Apart from a lack of resources, another reason to stay away from more coercive policy measures to reduce air travel in academia, is a concern of rioting researchers. The assumption exists that academics would protest against coercive aviation reduction policies, as it would limit their academic movement freedom for example to attend conferences, conduct fieldwork or visit project partners. Kreil discovered, however, this is not entirely the case. Earlier research showed that the perceived fairness and effectiveness of the policies and whether it targets low-cost behaviours might be more important. No need to worry about rioting researchers as long as the processes leading to the new travel norms are open, transparent and inclusive.

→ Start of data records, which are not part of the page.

Lemma load_lists_find node o k l rest :
  Dict.wf o → Dict.get k o = Some (JArr l) →
  hfind (OutAddr node k) (load_lists node o ++ rest) = VJson <$> l.
Proof.
  intros _. induction o as [|[k' v] o IH]; [done|]. cbn [Dict.get]. intros H.
  unfold load_lists. cbn [flat_map snd fst]. rewrite <- app_assoc. fold (load_lists node o).
  case_decide as Hk; [injection H as ->; subst; simpl; by rewrite decide_True|].
  destruct v; simpl; try (by apply IH). rewrite decide_False by congruence. by apply IH.
Qed.

Lemma load_lists_other node o k n : node ≠ n → OutAddr n k ∉ (load_lists node o).*1.
Proof.
  intros Hne (x & E & Hx)%list_elem_of_fmap. unfold load_lists in Hx.
  apply list_elem_of_In, in_flat_map in Hx as (kv & _ & Hx). destruct kv.2; simpl in Hx; try done.
  destruct Hx as [<-|[]]. simpl in E. congruence.
Qed.

Lemma load_heap_read outputs n o k l :
  Dict.wf o → Dict.get n outputs = Some o → Dict.get k o = Some (JArr l) →
  hread (OutAddr n k) (load_heap outputs) = VJson <$> l.
Proof.
  intros Hwf. unfold hread, load_heap. cbn [hp_lists].
  induction outputs as [|[n' o'] outputs IH]; [done|]. cbn [Dict.get flat_map fst snd].
  case_decide as Hn.
  - intros [= ->] Hk. subst. by apply load_lists_find.
  - intros Ho Hk. rewrite hfind_app by (apply load_lists_other; congruence). by apply IH.
Qed.

Lemma reify_plain fuel h l : mapM (reify fuel h) (VJson <$> l) = Some l.
Proof.
  apply mapM_Some, Forall2_fmap_l, Forall_Forall2_diag, Forall_forall. intros v _. by destruct fuel.
Qed.

(** A heap that reads the lists of [outputs] unchanged records them unchanged. *)
Lemma recorded_kept fuel h outputs n o :
  (∀ n k, hread (OutAddr n k) h = hread (OutAddr n k) (load_heap outputs)) →
  Dict.wf o → Dict.get n outputs = Some o → recorded (S fuel) h n o = Some o.
Proof.
  intros Hh Hwf Hn. unfold recorded.
  assert (∀ kv, kv ∈ o → pair kv.1 <$> reify (S fuel) h (load_value n kv.1 kv.2) = Some kv) as H.
  { intros [k v] Hkv. apply Dict.elem_get in Hkv; [|done]. cbn [fst snd].
    destruct v; try done. cbn [load_value reify]. rewrite Hh, (load_heap_read _ _ o _ l) by done.
    by rewrite reify_plain. }
  apply mapM_Some, Forall_Forall2_diag, Forall_forall. done.
Qed.

(** ** Correctness *)

(** An explicit binding decides its port: whatever the edges, declared ports
    and upstream outputs are, the resolved input is the value of the binding,
    as long as no edge without target port hands over a source port of that
    very name. *)
Theorem explicit_binding_wins trigger_payload initial_inputs run_context graph graph_node outputs ports p b :
  Dict.wf (gn_input_bindings graph_node) → Dict.get p (gn_input_bindings graph_node) = Some b →
  (∀ e, e ∈ incoming_edges graph (gn_id graph_node) → ¬ overrides p e) →
  Dict.get p (resolve_ports_and_bindings trigger_payload initial_inputs run_context graph graph_node
    outputs ports).1 = Some (resolve_binding trigger_payload initial_inputs run_context outputs b).
Proof. apply resolve_bound. Qed.

Definition ex_edge (s t : string) (sp tp : option string) : GraphEdge :=
  {| ge_source := s; ge_target := t; ge_condition := None; ge_source_port := sp; ge_target_port := tp |}.
Definition ex_constant (v : json) : InputBinding :=
  {| ib_source := SrcConstant; ib_path := None; ib_value := v; ib_node_id := None; ib_port := None |}.
Definition ex_bound_node : GraphNode :=
  {| gn_id := "n"; gn_type := "summarize"; gn_version := 1; gn_config := [];
     gn_input_bindings := [("text", ex_constant (JStr "bound"))] |}.
Definition ex_text_port : NodePort := {| np_name := "text"; np_data_type := "string"; np_required := true |}.
Definition ex_port_graph (edges : list GraphEdge) : WorkflowGraph :=
  {| wg_schema_version := 2; wg_nodes := [ex_bound_node]; wg_edges := edges; wg_metadata := [] |}.
Definition ex_outputs : dict (dict json) := [("a", [("text", JStr "upstream")])].
Definition ex_resolve (edges : list GraphEdge) : dict val :=
  (resolve_ports_and_bindings [] [] [] (ex_port_graph edges) ex_bound_node ex_outputs [ex_text_port]).1.

Lemma explicit_binding_wins_witness :
  Dict.get "text" (ex_resolve [ex_edge "a" "n" (Some "text") (Some "text")]) = Some (VJson (JStr "bound")).
Proof.
  refine (explicit_binding_wins [] [] [] (ex_port_graph [ex_edge "a" "n" (Some "text") (Some "text")])
    ex_bound_node ex_outputs [ex_text_port] "text" (ex_constant (JStr "bound")) _ eq_refl _).
  - apply (bool_decide_unpack _). vm_compute. exact I.
  - intros e He [Ht _]. vm_compute in He. apply list_elem_of_singleton in He as ->. discriminate.
Defined.

(** Such an edge does override the binding, although the resolver documents
    that edges never do. *)
Theorem source_port_overrides_binding :
  ∃ graph graph_node outputs ports p b,
    Dict.get p (gn_input_bindings graph_node) = Some b ∧
    Dict.get p (resolve_ports_and_bindings [] [] [] graph graph_node outputs ports).1 ≠
      Some (resolve_binding [] [] [] outputs b).
Proof.
  exists (ex_port_graph [ex_edge "a" "n" (Some "text") None]), ex_bound_node, ex_outputs, [ex_text_port],
    "text", (ex_constant (JStr "bound")).
  split; [done|]. by vm_compute.
Qed.

(** Resolving the inputs of a node leaves the recorded outputs of all nodes as
    they were, unless an array port that collects values through an edge is also
    filled under its own name by another edge. *)
Theorem resolution_keeps_outputs trigger_payload initial_inputs run_context graph graph_node outputs ports n o :
  no_shared_list graph graph_node outputs ports → Dict.wf o → Dict.get n outputs = Some o →
  recorded (reify_fuel graph) (resolve_ports_and_bindings trigger_payload initial_inputs run_context
    graph graph_node outputs ports).2 n o = Some o.
Proof.
  intros Hns Hwf Ho. unfold reify_fuel. rewrite Nat.add_comm.
  apply (recorded_kept _ _ outputs); [|done|done]. intros n' k. by apply resolve_heap.
Qed.
Definition WaitNode : WorkflowNode := {|
  wn_type := "wait"; wn_version := 1; wn_category := "control"; wn_implementation_status := STABLE;
  wn_input_ports := [port "correlation_key" "string" false; port "payload" "object" false];
  wn_output_ports := [port "status" "string" true; port "event" "string" true; port "event_payload" "object" false];
  wn_required_capabilities := []; wn_may_pause := true; wn_retry_policy := default_retry_policy;
  wn_config_defaults := c ← read_wait_config []; Ok (dump_wait_config c);
  wn_config_fields := ["event"; "timeout_seconds"; "on_timeout"];
  wn_validate_config := λ d, c ← read_wait_config d; Ok (dump_wait_config c);
  wn_validate_inputs := λ d, '(key, payload) ← read_wait_input d;
                             Ok [("correlation_key", Json.opt_str key); ("payload", JObj payload)];
  wn_validate_output := validate_wait_output;
  wn_execute := λ _ inputs config, execute_wait inputs config |}.

(** ** triggers.py *)

Definition validate_payload (d : dict json) : result (dict json) :=
  payload ← dict_field "payload" (Ok []) d; Ok [("payload", JObj payload)].

Definition validate_trigger_output (trigger_type : string) (d : dict json) : result (dict json) :=
  payload ← dict_field "payload" (Ok []) d;
  trigger_type ← str_field "trigger_type" (Ok trigger_type) d;
  Ok [("payload", JObj payload); ("trigger_type", JStr trigger_type)].

Definition execute_trigger (trigger_type : string) (inputs : dict json) : result NodeResult :=
  payload ← dict_field "payload" (Ok []) inputs;
  Ok (succeeded [("payload", JObj payload); ("trigger_type", JStr trigger_type)]).

Definition trigger_node (node_type trigger_type : string) (fields : list string)
    (validate_config : dict json → result (dict json)) : WorkflowNode := {|
  wn_type := node_type; wn_version := 1; wn_category := "triggers"; wn_implementation_status := STABLE;
  wn_input_ports := [port "payload" "object" false];
  wn_output_ports := [port "payload" "object" true; port "trigger_type" "string" true];
  wn_required_capabilities := []; wn_may_pause := false; wn_retry_policy := default_retry_policy;
  wn_config_defaults := validate_config []; wn_config_fields := fields; wn_validate_config := validate_config;
  wn_validate_inputs := validate_payload; wn_validate_output := validate_trigger_output trigger_type;
  wn_execute := λ _ inputs _, execute_trigger trigger_type inputs |}.

Definition ManualTriggerNode : WorkflowNode :=
  trigger_node "manual_trigger" "manual" ["label"] (λ d,
    label ← opt_str_field "label" d; Ok [("label", Json.opt_str label)]).

Definition WebhookTriggerNode : WorkflowNode :=
  trigger_node "webhook_trigger" "webhook" ["label"; "expected_endpoint_id"] (λ d,
    label ← opt_str_field "label" d;
    endpoint ← opt_str_field "expected_endpoint_id" d;
    if Nat.ltb 64 (String.length (default "" endpoint))
    then invalid "String should have at most 64 characters"
    else Ok [("label", Json.opt_str label); ("expected_endpoint_id", Json.opt_str endpoint)]).

(** ** nodes/base.py: nodes that are registered but not wired *)

(** A model without fields that forbids any. *)
Definition empty_model (d : dict json) : result (dict json) :=
  match d with [] => Ok [] | _ => invalid "Extra inputs are not permitted" end.

Definition make_stub_node (node_type category : string) (version : Z) (may_pause : bool)
    (required_capabilities : list string) : WorkflowNode := {|
  wn_type := node_type; wn_version := version; wn_category := category;
  wn_implementation_status := UNAVAILABLE; wn_input_ports := []; wn_output_ports := [];
  wn_required_capabilities := required_capabilities; wn_may_pause := may_pause;
  wn_retry_policy := default_retry_policy; wn_config_defaults := Ok []; wn_config_fields := [];
  wn_validate_config := empty_model; wn_validate_inputs := empty_model; wn_validate_output := empty_model;
  wn_execute := λ _ _ _, Raise (OtherException "WorkflowNodeNotImplementedError"
    ("Node '" +:+ node_type +:+ "' v" +:+ PyStr.of_Z version +:+ " is registered but not implemented yet")) |}.

Definition ScheduleTriggerNode : WorkflowNode := make_stub_node "schedule_trigger" "triggers" 1 false [].

(** ** nodes/approval.py: the output schema *)

Definition validate_approval_output (d : dict json) : result (dict json) :=
  approval_request_id ← opt_uuid_field "approval_request_id" d;
  status ← str_field "status" required d;
  channels ← list_field "channels" (Ok []) d;
  channels ← map_result (λ v, match v with JStr s => Ok s | _ => invalid "Input should be a valid string" end) channels;
  content_job_id ← opt_uuid_field "content_job_id" d;
  revision_count ← int_field "revision_count" (Ok 0) d;
  Ok [("approval_request_id", Json.opt_str approval_request_id); ("status", JStr status);
      ("channels", JArr (JStr <$> channels)); ("content_job_id", Json.opt_str content_job_id);
      ("revision_count", JInt revision_count)].
End nodes.
End ControlNodes.
(* ===== verification/Resume.v ===== *)
(** * Resuming paused nodes (engine_resume.py, engine_simulate.py)

    A decision from outside ends a WAITING row: it succeeds or fails, its wait
    is settled, later rows are unlocked and the run is advanced.  The node
    itself is never executed again. *)
From S2P Require Import Prelude PyStr Json Graph Tables RunModels NodeIndex Ready Unlock Cancellation Waits.
From S2P Require Import Execute Engine.

Module Resume.
Import Graph Tables Models Cancellation Engine.
Local Open Scope string_scope.
Local Open Scope list_scope.
Local Open Scope Z_scope.

Definition SUCCESS_OUTCOMES : list string := ["approved"; "elapsed"; "received"].
Definition FAIL_OUTCOMES : list string := ["rejected"; "expired"].
Definition VALID_OUTCOMES : list string := SUCCESS_OUTCOMES ++ FAIL_OUTCOMES.

(** [runs.get_by_resume_token] *)
Definition get_by_resume_token (tenant_id resume_token : string) (st : Store)
    : result (option WorkflowNodeRun) :=
  scalar_one_or_none (List.filter (λ r, bool_decide (nr_tenant_id r = tenant_id) &&
                                        bool_decide (nr_resume_token r = Some resume_token)) (st_node_runs st)).

(** [dict(node_run.output_json or {})] with the decision and the outcome. *)
Definition decided_output (normalized : string) (decision : dict json) (r : WorkflowNodeRun) : dict json :=
  Dict.set "status" (JStr normalized)
    (Dict.set "decision" (JStr normalized) (Dict.update (nr_output_json r) decision)).

(** How a decision ends the wait. *)
Inductive ending := EndSuccess | EndTimedOut | EndFailure.
#[global] Instance ending_eq_dec : EqDecision ending.
Proof. solve_decision. Defined.

Definition ending_of (normalized : string) (decision : dict json) : ending :=
  if bool_decide (normalized ∈ SUCCESS_OUTCOMES) then EndSuccess
  else if String.eqb normalized "expired" && Waits.continues decision then EndTimedOut
  else EndFailure.

Definition ended_output (e : ending) (output : dict json) : dict json :=
  match e with EndTimedOut => Dict.set "status" (JStr "timed_out") output | _ => output end.

(** The row of the ended wait. *)
Definition ended_row (now : Z) (e : ending) (normalized : string) (output : dict json) (r : WorkflowNodeRun)
    : WorkflowNodeRun :=
  let r := r <| nr_output_json := output |> <| nr_finished_at := Some now |> <| nr_waiting_reason := None |> in
  match e with
  | EndSuccess | EndTimedOut => r <| nr_status := SUCCEEDED |> <| nr_error_json := None |>
  | EndFailure =>
      let code_prefix := if String.eqb (nr_node_type r) "approval" then "approval" else "wait" in
      r <| nr_status := FAILED |> <| nr_error_json := Some
        [("code", JStr (code_prefix +:+ "_" +:+ normalized));
         ("message", JStr ("Wait/approval " +:+ normalized))] |>
  end.

Section resume.
Context (env : EngineEnv).

(** The body once the row is known to be waiting, up to the advance. *)
Definition end_wait (tenant_id resume_token normalized : string) (decision : dict json)
    (run : WorkflowRun) (node : WorkflowNodeRun) : M Store unit :=
  graph ← load_graph env tenant_id (wr_workflow_version_id run);
  let snapshot := wr_context_snapshot run in
  let node_outputs := Json.as_dict (Json.getn "node_outputs" snapshot) in
  let e := ending_of normalized decision in
  let output := ended_output e (decided_output normalized decision node) in
  _ ← Execute.assign node (ended_row (now env) e normalized output);
  _ ← match e with
      | EndFailure => mret ()
      | _ =>
          _ ← Execute.on_index run
                (Unlock.unlock_after_node_success (now env) graph (nr_node_id node) (Some output));
          assign_run (wr_id run) (λ r, r <| wr_status := RUN_RUNNING |>)
      end;
  _ ← (if bool_decide (nr_node_type node ∈ ["delay"; "wait"; "approval"]) then
         _ ← Waits.mark_wait_resolved_by_resume_token (now env) resume_token normalized
               (match decision with [] => [] | _ => [("decision", JObj decision)] end);
         mret ()
       else mret ());
  _ ← assign_run (wr_id run) (λ r, r <| wr_context_snapshot :=
        Dict.set "node_outputs" (JObj (Dict.set (nr_node_id node) (JObj output) node_outputs)) snapshot |>);
  _ ← finalize env tenant_id (wr_id run);
  sync_occurrence (wr_id run).

Definition resume_waiting_node (tenant_id : string) (resume_token : option string) (outcome : string)
    (decision : dict json) (advance_run : bool) : M Store WorkflowRun :=
  let normalized := PyStr.lower (PyStr.strip outcome) in
  if negb (bool_decide (normalized ∈ VALID_OUTCOMES)) then
    raise (HTTPException 422 ("Unsupported resume outcome '" +:+ outcome +:+ "'"))
  else if negb (PyStr.opt_truthy resume_token) then
    raise (HTTPException 422 "resume_token is required")
  else
    let token := default "" resume_token in
    st ← get_state;
    found ← lift (get_by_resume_token tenant_id token st);
    match found with
    | None => raise (HTTPException 404 "Waiting node not found for resume token")
    | Some node =>
        run ← require_run tenant_id (nr_workflow_run_id node);
        if bool_decide (nr_status node = SUCCEEDED) && bool_decide (normalized ∈ SUCCESS_OUTCOMES) then
          if advance_run && bool_decide (wr_status run ∈ [RUN_QUEUED; RUN_RUNNING; RUN_WAITING])
          then advance env tenant_id (wr_id run) else mret run
        else if bool_decide (nr_status node = FAILED) && bool_decide (normalized ∈ FAIL_OUTCOMES) then
          mret run
        else if negb (bool_decide (nr_status node = WAITING)) then
          raise (HTTPException 409 ("Node is not waiting (status=" +:+
                                    node_status_value (nr_status node) +:+ ")"))
        else
          _ ← end_wait tenant_id token normalized decision run node;
          run ← require_run tenant_id (wr_id run);
          if advance_run && bool_decide (wr_status run = RUN_RUNNING)
          then advance env tenant_id (wr_id run) else mret run
    end.

(** ** engine_simulate.py *)

Definition simulated_decision (prior : dict json) : dict json :=
  [("simulated", JBool true); ("source", JStr "dry_run");
   ("content_job_id", Json.getn "content_job_id" prior);
   ("approval_request_id", Json.getn "approval_request_id" prior);
   ("revision_count", default (JInt 0) (Dict.get "revision_count" prior))].

Definition simulable (r : WorkflowNodeRun) : bool :=
  Ready.has_status WAITING r && PyStr.opt_truthy (nr_resume_token r) &&
  String.eqb (nr_node_type r) "approval".

Fixpoint simulate_loop (hops : nat) (tenant_id : string) (run : WorkflowRun) : M Store WorkflowRun :=
  match hops with
  | O => mret run
  | S hops' =>
      if negb (bool_decide (wr_status run = RUN_WAITING)) then mret run
      else
        nodes ← node_map tenant_id (wr_id run);
        match List.find simulable nodes with
        | None => mret run
        | Some waiting =>
            run ← resume_waiting_node tenant_id (nr_resume_token waiting) "approved"
                    (simulated_decision (nr_output_json waiting)) true;
            simulate_loop hops' tenant_id run
        end
  end.

Definition auto_simulate_approvals (tenant_id run_id : string) (max_hops : nat) : M Store WorkflowRun :=
  st ← get_state;
  match get_run tenant_id run_id st with
  | None => raise (ValueError ("Workflow run not found: " +:+ run_id))
  | Some run => simulate_loop max_hops tenant_id run
  end.
End resume.
End Resume.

Additionally, Kreil conducted a survey amongst ETH Zürich researchers, which showed the most pressing issues with reducing air travel. Although all kinds of researchers (professors, senior scientists, postdocs and PhDs) all largely supported reducing air travel, they were concerned with the impact this would have on building personal relationships and networks with people not from their own institute and therefore, reducing the chances to have a successful future career. In a different blog post, Kreil therefore gives tips on how to build a network while travelling in a low carbon way. Her main tip? Build a strong virtual presence! That way, people know who you are and what you can be contacted for. It makes it easier for people to get in touch with you and could help you get in touch with other people. Even something simple as adding emojis behind your twitter handle, could improve your online presence by signalling your topics of interest. Another advantage of a good online presence? You cannot be stopped by pandemic-related lockdowns.
Start acting now
Most importantly, we should start acting now. Universities and other academic institutes could do so by implementing fair and effective policy measures. Academics could focus more on online presence. Together, we can shift academia to low carbon travel.